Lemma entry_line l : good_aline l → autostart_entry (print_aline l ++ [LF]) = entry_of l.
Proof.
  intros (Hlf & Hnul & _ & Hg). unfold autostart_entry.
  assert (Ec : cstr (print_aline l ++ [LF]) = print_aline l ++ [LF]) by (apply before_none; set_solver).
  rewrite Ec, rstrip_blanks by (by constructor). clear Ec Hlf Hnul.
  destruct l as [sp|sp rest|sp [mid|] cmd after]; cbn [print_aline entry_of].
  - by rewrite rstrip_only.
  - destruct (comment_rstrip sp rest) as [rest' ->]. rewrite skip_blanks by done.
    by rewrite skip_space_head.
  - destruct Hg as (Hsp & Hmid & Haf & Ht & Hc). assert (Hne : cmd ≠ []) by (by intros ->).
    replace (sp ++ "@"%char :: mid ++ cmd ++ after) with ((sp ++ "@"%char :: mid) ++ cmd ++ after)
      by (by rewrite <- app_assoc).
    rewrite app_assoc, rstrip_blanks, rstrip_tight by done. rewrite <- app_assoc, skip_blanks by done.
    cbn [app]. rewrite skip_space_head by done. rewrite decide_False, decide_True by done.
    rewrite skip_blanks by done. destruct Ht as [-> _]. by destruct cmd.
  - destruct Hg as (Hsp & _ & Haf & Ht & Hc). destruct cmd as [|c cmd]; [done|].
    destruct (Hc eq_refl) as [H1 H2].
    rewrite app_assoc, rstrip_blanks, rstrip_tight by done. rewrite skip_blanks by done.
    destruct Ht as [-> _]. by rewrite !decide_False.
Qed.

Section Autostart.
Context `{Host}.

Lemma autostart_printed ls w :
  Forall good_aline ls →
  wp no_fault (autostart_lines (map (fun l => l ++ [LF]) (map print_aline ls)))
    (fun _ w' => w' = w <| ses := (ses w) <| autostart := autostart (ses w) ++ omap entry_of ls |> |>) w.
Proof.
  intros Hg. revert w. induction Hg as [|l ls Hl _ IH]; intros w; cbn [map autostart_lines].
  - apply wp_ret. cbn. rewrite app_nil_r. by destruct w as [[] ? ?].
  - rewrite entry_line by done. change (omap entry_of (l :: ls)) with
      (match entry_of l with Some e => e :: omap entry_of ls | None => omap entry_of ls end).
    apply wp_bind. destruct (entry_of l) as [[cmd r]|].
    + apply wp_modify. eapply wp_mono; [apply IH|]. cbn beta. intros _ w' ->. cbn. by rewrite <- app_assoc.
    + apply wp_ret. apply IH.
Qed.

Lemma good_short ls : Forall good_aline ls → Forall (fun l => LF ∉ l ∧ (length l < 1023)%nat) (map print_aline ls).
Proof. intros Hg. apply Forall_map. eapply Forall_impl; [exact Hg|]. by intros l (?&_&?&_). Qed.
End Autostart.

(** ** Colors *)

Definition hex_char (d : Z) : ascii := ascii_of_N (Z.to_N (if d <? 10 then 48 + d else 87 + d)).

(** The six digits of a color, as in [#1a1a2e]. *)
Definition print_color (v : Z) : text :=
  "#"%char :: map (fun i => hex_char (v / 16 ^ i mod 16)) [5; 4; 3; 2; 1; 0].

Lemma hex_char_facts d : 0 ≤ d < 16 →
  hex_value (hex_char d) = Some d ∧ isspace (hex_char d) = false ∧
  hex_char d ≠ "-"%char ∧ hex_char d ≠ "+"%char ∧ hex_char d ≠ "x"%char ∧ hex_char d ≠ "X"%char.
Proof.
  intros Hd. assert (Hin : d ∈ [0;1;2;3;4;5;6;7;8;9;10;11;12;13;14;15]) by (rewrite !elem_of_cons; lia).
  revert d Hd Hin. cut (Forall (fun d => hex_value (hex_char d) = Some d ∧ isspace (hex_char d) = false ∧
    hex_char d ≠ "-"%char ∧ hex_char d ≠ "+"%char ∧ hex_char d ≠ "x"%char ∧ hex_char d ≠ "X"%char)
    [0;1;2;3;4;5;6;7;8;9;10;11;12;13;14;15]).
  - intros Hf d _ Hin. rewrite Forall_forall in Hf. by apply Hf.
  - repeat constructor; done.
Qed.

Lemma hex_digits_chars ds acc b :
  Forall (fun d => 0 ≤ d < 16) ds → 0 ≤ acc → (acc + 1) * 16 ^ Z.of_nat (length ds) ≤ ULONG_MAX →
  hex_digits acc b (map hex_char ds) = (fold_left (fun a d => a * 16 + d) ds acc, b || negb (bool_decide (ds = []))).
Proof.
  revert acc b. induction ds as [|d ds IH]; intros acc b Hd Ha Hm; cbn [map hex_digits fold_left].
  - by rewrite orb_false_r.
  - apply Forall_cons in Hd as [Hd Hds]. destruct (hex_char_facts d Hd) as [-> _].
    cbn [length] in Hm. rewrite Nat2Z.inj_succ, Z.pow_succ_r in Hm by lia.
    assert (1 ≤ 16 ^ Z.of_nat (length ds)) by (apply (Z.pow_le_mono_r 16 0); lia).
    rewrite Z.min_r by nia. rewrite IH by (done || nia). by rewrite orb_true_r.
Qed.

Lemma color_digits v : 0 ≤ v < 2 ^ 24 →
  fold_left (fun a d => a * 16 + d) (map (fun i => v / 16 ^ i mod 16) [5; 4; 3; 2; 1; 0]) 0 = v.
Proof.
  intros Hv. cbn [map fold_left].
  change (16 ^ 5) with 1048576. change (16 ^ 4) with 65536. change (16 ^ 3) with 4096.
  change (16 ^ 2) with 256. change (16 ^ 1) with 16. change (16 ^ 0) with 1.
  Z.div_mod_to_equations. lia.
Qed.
------
== PROBLEM DETAILS ==
The line containing "rewrite <- app_assoc." marks the end. Please print exactly every line from the top of the data to it, both included, and nothing more.

== SOLUTION TO THE EXERCISE ==
Lemma entry_line l : good_aline l → autostart_entry (print_aline l ++ [LF]) = entry_of l.
Proof.
  intros (Hlf & Hnul & _ & Hg). unfold autostart_entry.
  assert (Ec : cstr (print_aline l ++ [LF]) = print_aline l ++ [LF]) by (apply before_none; set_solver).
  rewrite Ec, rstrip_blanks by (by constructor). clear Ec Hlf Hnul.
  destruct l as [sp|sp rest|sp [mid|] cmd after]; cbn [print_aline entry_of].
  - by rewrite rstrip_only.
  - destruct (comment_rstrip sp rest) as [rest' ->]. rewrite skip_blanks by done.
    by rewrite skip_space_head.
  - destruct Hg as (Hsp & Hmid & Haf & Ht & Hc). assert (Hne : cmd ≠ []) by (by intros ->).
    replace (sp ++ "@"%char :: mid ++ cmd ++ after) with ((sp ++ "@"%char :: mid) ++ cmd ++ after)
      by (by rewrite <- app_assoc).
    rewrite app_assoc, rstrip_blanks, rstrip_tight by done. rewrite <- app_assoc, skip_blanks by done.
    cbn [app]. rewrite skip_space_head by done. rewrite decide_False, decide_True by done.
    rewrite skip_blanks by done. destruct Ht as [-> _]. by destruct cmd.
  - destruct Hg as (Hsp & _ & Haf & Ht & Hc). destruct cmd as [|c cmd]; [done|].
    destruct (Hc eq_refl) as [H1 H2].
    rewrite app_assoc, rstrip_blanks, rstrip_tight by done. rewrite skip_blanks by done.
    destruct Ht as [-> _]. by rewrite !decide_False.
Qed.

Section Autostart.
Context `{Host}.

Lemma autostart_printed ls w :
  Forall good_aline ls →
  wp no_fault (autostart_lines (map (fun l => l ++ [LF]) (map print_aline ls)))
    (fun _ w' => w' = w <| ses := (ses w) <| autostart := autostart (ses w) ++ omap entry_of ls |> |>) w.
Proof.
  intros Hg. revert w. induction Hg as [|l ls Hl _ IH]; intros w; cbn [map autostart_lines].
  - apply wp_ret. cbn. rewrite app_nil_r. by destruct w as [[] ? ?].
  - rewrite entry_line by done. change (omap entry_of (l :: ls)) with
      (match entry_of l with Some e => e :: omap entry_of ls | None => omap entry_of ls end).
    apply wp_bind. destruct (entry_of l) as [[cmd r]|].
    + apply wp_modify. eapply wp_mono; [apply IH|]. cbn beta. intros _ w' ->. cbn. by rewrite <- app_assoc.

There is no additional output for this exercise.